After leaving Newark behind with nothing but a beat-up car and his mother’s quiet hope, Daniel LaRusso arrived in Reseda carrying more pride than sense and more anger than he knew what to do with. He was seventeen, all elbows and sharp words, the kind of kid who’d learned early that if you didn’t stand your ground, someone would take it from you. Back east, fights had been survival. In California, they were a statement—and Daniel hadn’t figured out which one he was making yet.
The Valley didn’t welcome him kindly. The sun was too bright, the kids too polished, and the lines between power and cruelty were razor thin. School hallways taught him that fast. Dirt bikes, blond hair, cruel laughter. Cobra Kai. Johnny Lawrence. Daniel didn’t know the rules, but he knew bullies, and he refused to bow his head. That refusal earned him bruises, blood, and eventually something unexpected—a quiet old man in an apartment complex who believed that strength didn’t have to be loud to be real. Wax on. Wax off. Sand the floor. Breathe. Miyagi-do was patience, discipline, balance. Everything Daniel struggled with. Everything he needed.

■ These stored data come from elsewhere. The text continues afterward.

Lemma ready_graph g cg : stream_ready g cg →
  dag_ok deref cg ∧ (Z.of_nat (length (cg_nodes cg)) < u64_mod)%Z ∧ compiled_ok deref g cg ∧ hasCycle g = Some false.
Proof.
  intros [Hr Hsmall Hc _ _]. destruct (compile_inv deref g cg Hr Hsmall Hc) as [Hok Hcyc]. split_and!.
  - by eapply compile_dag.
  - rewrite (co_nodes _ _ _ Hok). unfold u64_mod, u32_mod in *. lia.
  - done.
  - destruct (hasCycle_total deref g (reachable_graph_wf deref g Hr)) as ([] & Hb & Hiff); [|done]. exfalso. by apply Hcyc, Hiff.
Qed.

(** Streaming starts on an idle engine, without a callback. *)
Lemma streaming_begins cfg cg (s0 : Impl) context :
  (∀ log node, setup log node = inl void_ok) → e_state s0 = IDLE →
  ∃ s, startStreaming deref cg (scheduler_for cfg STREAM) setup s0 context = (s, void_ok) ∧ silent s0 s.
Proof.
  intros Hset Hidle. unfold startStreaming. rewrite decide_False by (intros Hn; by apply Hn). cbn [supportsStreaming scheduler_for negb].
  pose proof (setup_succeeds deref setup cg s0 Hset) as Hok. destruct (setupNodes deref cg setup s0) as [s1 r] eqn:Hs. cbn [snd] in Hok.
  rewrite Hok. cbn [negb]. eexists. split; [reflexivity|]. destruct (silent_setup _ _ _ _ _ _ Hs) as (log & Hlog & Hcb). exists log.
  split; [|done]. rewrite <-Hlog. by destruct context.
Qed.

Lemma silent_tells_nothing le le' : silent (le_impl le) (le_impl le') → told_since le le' = [].
Proof.
  intros (log & Hlog & Hcb). unfold told_since. rewrite Hlog, drop_app_length. unfold callbacks in Hcb.
  by apply fmap_nil_inv in Hcb as ->.
Qed.
Definition product_with_fingerbot (n : string) (f : TuyaBLEFingerbotInfo)
  : TuyaBLEProductInfo :=
  {| name := n; manufacturer := DEVICE_DEF_MANUFACTURER;
     fingerbot := Some f; lock := None |}.

Definition product_with_lock (n : string) (l : TuyaBLELockInfo)
  : TuyaBLEProductInfo :=
  {| name := n; manufacturer := DEVICE_DEF_MANUFACTURER;
     fingerbot := None; lock := Some l |}.

(** [TuyaBLECategoryInfo(products={...})], [info] at its default. *)
Definition category_of (items : list (string * TuyaBLEProductInfo))
  : TuyaBLECategoryInfo :=
  {| products := dict_literal items; info := None |}.

Definition cubetouch : TuyaBLEFingerbotInfo :=
  {| switch := 1; mode := 2; up_position := 5; down_position := 6;
     hold_time := 3; reverse_positions := 4; manual_control := 0; program := 0 |}.

Definition fingerbot_plus : TuyaBLEFingerbotInfo :=
  {| switch := 2; mode := 8; up_position := 15; down_position := 9;
     hold_time := 10; reverse_positions := 11; manual_control := 17;
     program := 121 |}.

Definition fingerbot_plain : TuyaBLEFingerbotInfo :=
  {| switch := 2; mode := 8; up_position := 15; down_position := 9;
     hold_time := 10; reverse_positions := 11; manual_control := 0;
     program := 121 |}.

Definition devices_database_items : list (string * TuyaBLECategoryInfo) :=
  [ ("co2bj", category_of [ ("59s19z5m", product "CO2 Detector") ]);
    ("ms", category_of
       (fromkeys ["ludzroix"; "isk2p555"; "yy2bmcoh"] (product "Smart Lock")
        ++ [ ("mqc2hevy",
              product_with_lock "Smart Lock"
                {| alarm_lock := 21; unlock_ble := 19;
                   unlock_fingerprint := 12; unlock_password := 13 |}) ]));
    ("szjqr", category_of
       ([ ("3yqdo5yt", product_with_fingerbot "CUBETOUCH 1s" cubetouch);
          ("xhf790if", product_with_fingerbot "CubeTouch II" cubetouch) ]
        ++ fromkeys ["blliqpsj"; "ndvkgsrm"; "yiihr7zh"; "neq16kgd"]
             (product_with_fingerbot "Fingerbot Plus" fingerbot_plus)
        ++ fromkeys ["ltak7e1p"; "y6kttvd6"; "yrnk7mnn"; "nvr2rocq";
                     "bnt7wajf"; "rvdceqjh"; "5xhbk964"]
             (product_with_fingerbot "Fingerbot" fingerbot_plain)));
    ("wk", category_of
       (fromkeys ["drlajpqc"; "nhj2j7su"] (product "Thermostatic Radiator Valve")));
    ("wsdcg", category_of [ ("ojzlzzsw", product "Soil moisture sensor") ]);
    ("znhsb", category_of [ ("cdlandip", product "Smart water bottle") ]);
    ("ggq", category_of
       (fromkeys ["6pahkcau"; "hfgdqhho"] (product "Irrigation computer")));
    ("jtmspro", category_of [ ("hc7n0urm", product "A1 Ultra-JM") ]) ].

Definition devices_database : gmap string TuyaBLECategoryInfo :=
  dict_literal devices_database_items.

Definition get_product_info_by_ids (category product_id : string)
  : option TuyaBLEProductInfo :=
  match devices_database !! category with
  | Some category_info =>
      match products category_info !! product_id with
      | Some product_info => Some product_info
      | None => info category_info
      end
  | None => None
  end.
(** Every execution of [finalizeUnstake] falls in one of four cases. *)
Inductive finalize_case {eng : Engine} (s : State eng) (h : handle) (c : Z) (p : bytes)
  : Exec eng unit -> Prop :=
| fin_unknown :
    default 0 (unstakeRequests s !! h) = 0 ->
    finalize_case s h c p (Revert (InvalidUnstakeRequest h) s)
| fin_bad_proof :
    default 0 (unstakeRequests s !! h) <> 0 ->
    eng_checkSignatures eng [h] [c] p (fhe s) = false ->
    finalize_case s h c p
      (Revert EngineRevert (record (CheckSignatures [h] [c] p) (after_delete h s)))
| fin_overflow :
    default 0 (unstakeRequests s !! h) <> 0 ->
    eng_checkSignatures eng [h] [c] p (fhe s) = true ->
    (c * STAKE_SCALE <=? uint256_max) = false ->
    finalize_case s h c p
      (Revert (Panic 17) (record (CheckSignatures [h] [c] p) (after_delete h s)))
| fin_call k :
    let to := default 0 (unstakeRequests s !! h) in
    to <> 0 ->
    eng_checkSignatures eng [h] [c] p (fhe s) = true ->
    (c * STAKE_SCALE <=? uint256_max) = true ->
    k None = Revert TransferFailed (at_call h c p to s) ->
    (forall s2, k (Some s2) =
                Ok tt (record (Emit (UnstakeFinalized to c (c * STAKE_SCALE))) s2)) ->
    finalize_case s h c p (ExternalCall to (c * STAKE_SCALE) (at_call h c p to s) k).

(** The three reasons for which [stake] rejects an amount. *)
Definition misaligned (v : Z) : Prop :=
  v = 0 \/ v mod 10 ^ 12 <> 0 \/ v / 10 ^ 12 > 2 ^ 64 - 1.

Still, old habits didn’t disappear overnight.
The beach smelled like salt and sunscreen, music thumping against the sound of waves. Daniel had a volleyball tucked under his arm, pretending he belonged there, pretending his stomach wasn’t knotted tight. Then he saw you. Laughing, relaxed, barefoot in the sand with your boombox playing like it owned the shoreline. For a moment, the world went quiet in that way it sometimes did for Daniel—like everything narrowed down to one point and dared him to move.
Then Cobra Kai rolled in.
A shove. A snide comment. One of Johnny’s goons charging straight over your boombox. Plastic shattered. Music died. The sound hit Daniel harder than any punch ever had. He felt the heat rush up his spine, his fists curling on instinct. Newark flashed in his mind. Alleyways. Broken knuckles. The rule that said you hit back or you disappeared.
He stepped forward before thinking.
The sand shifted under his feet as he walked toward you, heart hammering, volleyball clutched tight against his ribs like it was the only thing keeping him steady. Johnny’s laughter scraped against his nerves, daring him to mess up, daring him to be the same angry kid he’d always been. Somewhere deep inside, Miyagi’s lessons tugged at him—balance. Daniel swallowed, slowing his steps, forcing his shoulders to relax even though everything in him wanted to swing.

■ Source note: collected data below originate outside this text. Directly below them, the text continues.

(** * Phase 2.3 integration scripts: a shallow embedding

    The repository ships three Python scripts
    (scripts/integrate-phase-2-3.py, scripts/complete-phase-2-3.py and
    scripts/final-phase-2-3.py).  Each of them reads one source file into a
    string, pushes that string through a fixed sequence of [str.replace] and
    [re.sub] calls, writes the string back and prints a line-count summary.

    The development has these layers:
    - Python strings and the [str] methods the scripts call;
    - the part of the [re] module the scripts exercise (pattern compiler,
      backtracking matcher, replacement templates, [re.sub]);
    - a small state-and-exception monad for the file system and the console;
    - rewrite rules, and the three scripts, one module each, with the rule
      list each of them amounts to;
    - the [__main__] blocks, which supply the path and turn an exception
      into exit status 1;
    - the properties of the engine and of the runs, the claims, and further
      properties of the code. *)

From Stdlib Require Import ZArith NArith QArith Lia String Ascii List Bool.
From stdpp Require Import base option list strings gmap.

Local Open Scope nat_scope.

(** ** Python strings *)

(** A Python [str] is a sequence of Unicode code points. *)
Abbreviation char := N (only parsing).
Abbreviation buffer := (list N) (only parsing).

(** Source literals are ASCII, so a literal is the list of its bytes. *)
Definition str (s : string) : buffer :=
  map N_of_ascii (list_ascii_of_string s).

(** The double-quote character, spliced into literals that contain it. *)
Definition dq : string := String (ascii_of_nat 34) EmptyString.

Definition LF : char := 10%N.
Definition CR : char := 13%N.

(** [s.startswith(pre)] *)
Fixpoint startswith (s pre : buffer) {struct pre} : bool :=
  match pre with
  | [] => true
  | p :: pre' =>
      match s with
      | [] => false
      | c :: s' => N.eqb c p && startswith s' pre'
      end
  end.

(** [s.find(old)]: index of the leftmost occurrence ([None] for Python's -1). *)
Fixpoint find (s old : buffer) : option nat :=
  if startswith s old then Some 0
  else match s with
       | [] => None
       | _ :: s' => S <$> find s' old
       end.

(** The loop of [s.replace(old, new)] for a non-empty [old]: cut at the
    leftmost occurrence, emit [new], go on behind the occurrence.  Every round
    consumes at least one character, so [length s] rounds always suffice
    (lemma [str_replace_unfold]). *)
Fixpoint replace_from (fuel : nat) (s old new : buffer) : buffer :=
  match fuel with
  | 0 => s
  | S fuel' =>
      match find s old with
      | None => s
      | Some i =>
          take i s ++ new ++ replace_from fuel' (drop (i + length old) s) old new
      end
  end.

(** [s.replace(old, new)].  With an empty [old] Python puts [new] in front of
    every character and at the end. *)
Definition str_replace (s old new : buffer) : buffer :=
  match old with
  | [] => new ++ flat_map (fun c => c :: new) s
  | _ :: _ => replace_from (length s) s old new
  end.

(** [s.count(old)] for a non-empty [old]: non-overlapping occurrences, left
    to right. *)
Fixpoint count_from (fuel : nat) (s old : buffer) : nat :=
  match fuel with
  | 0 => 0
  | S fuel' =>
      match find s old with
      | None => 0
      | Some i => S (count_from fuel' (drop (i + length old) s) old)
      end
  end.

Definition str_count (s old : buffer) : nat :=
  match old with
  | [] => S (length s)
  | _ :: _ => count_from (length s) s old
  end.

(** [s.split(sep)] for a one-character separator, the only way the scripts
    call it. *)
Fixpoint str_split (s : buffer) (sep : char) : list buffer :=
  match s with
  | [] => [[]]
  | c :: s' =>
      if N.eqb c sep then [] :: str_split s' sep
      else match str_split s' sep with
           | [] => [[c]]
           | line :: rest => (c :: line) :: rest
           end
  end.

(** Line boundaries of [str.splitlines]. *)
Definition is_linebreak (c : char) : bool :=
  existsb (N.eqb c)
    [10; 11; 12; 13; 28; 29; 30; 133; 8232; 8233]%N.

(** [s.splitlines()]: [cur] is the line being read; a CR LF pair is one
    boundary, and text after the last boundary is a line only when it is not
    empty. *)
Fixpoint splitlines_from (cur s : buffer) : list buffer :=
  match s with
  | [] => match cur with [] => [] | _ :: _ => [cur] end
  | c :: s' =>
      if is_linebreak c then
        cur :: match s' with
               | c' :: s'' =>
                   if N.eqb c CR && N.eqb c' LF then splitlines_from [] s''
                   else splitlines_from [] s'
               | [] => []
               end
      else splitlines_from (cur ++ [c]) s'
  end.

Definition splitlines (s : buffer) : list buffer := splitlines_from [] s.

(** [len(...)] as a Python integer. *)
Definition len {A} (l : list A) : Z := Z.of_nat (length l).

(** ** Exceptions *)

(** The exceptions a run can raise.  [NotModelled] is not a Python exception:
    it marks pattern or template syntax outside the fragment of [re] that is
    modelled here (none of the scripts' patterns falls outside it). *)
Inductive exn :=
| FileNotFoundError (path : string)
| PermissionError (path : string)
| ReError (msg : string)
| ZeroDivisionError
| NotModelled (what : string).

Inductive result (A : Type) :=
| Ok (a : A)
| Raise (e : exn).
Arguments Ok {A} a.
Arguments Raise {A} e.

Definition is_ok {A} (r : result A) : bool :=
  match r with Ok _ => true | Raise _ => false end.

Definition rbind {A B} (r : result A) (f : A -> result B) : result B :=
  match r with
  | Ok a => f a
  | Raise e => Raise e
  end.
(** * The fault-tolerant request pipeline of day-06-error-handling

    A shallow embedding of [resilient_agent.go]: the token-bucket rate
    limiter, the retry manager, the circuit breaker, the monitor and the
    [Chat] composition, followed by the properties of the specification.

    Conventions of the embedding.
    - Go's [int], [int64] and [time.Duration] are [Z]; increments are
      wrapped to 64 bits with [wrap64].
    - A [time.Time] is the number of nanoseconds since Go's zero time, so
      that the zero value of a [time.Time] field is [0].
    - Every reading of the clock ([time.Now], [time.Since]) and of a random
      source is an explicit argument of the function that performs it.
    - The [float64] values the rate limiter and the retry manager compute
      with (the token count and its refill, the backoff delay and its
      jitter) are binary64 numbers, [F64.t], and every operation on them
      rounds as on amd64, where no product is fused with the addition
      that follows it.  [math.Pow] is a parameter of the retry manager,
      but for the special cases its documentation fixes.
    - The other [float64] values (the rates and averages of the monitor,
      the index of its 95th percentile, the draw a half-open breaker
      compares with its test rate) are rationals ([Q]): their rounding
      is not modelled.
    - The mutexes are not modelled: every method is one atomic step. *)

From Stdlib Require Import ZArith QArith Qround Qminmax Qpower Lia Lqa Bool.
From Stdlib Require Import SpecFloat.
From Stdlib Require Import String Ascii.
From stdpp Require Import base list sorting strings gmap.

He stopped in front of you, close enough to see the frustration in your face, close enough that the moment felt heavy and real. His voice came out rough but honest.
“Hey,” he said, nodding toward the wrecked boombox. His jaw tightened. “That was… that was messed up. He hesitated, then lifted the volleyball slightly, offering it like a peace treaty. A crooked half-smile pulled at his mouth—awkward, hopeful, unmistakably him. “I’m, uh… I was gonna play. Thought maybe… you know. Join me?”
Daniel LaRusso stood there in the sand, sunburned, stubborn, and trying—really trying—to be better than the guys who thought power came from cruelty. He didn’t know how the moment would end. He just knew he wasn’t walking away.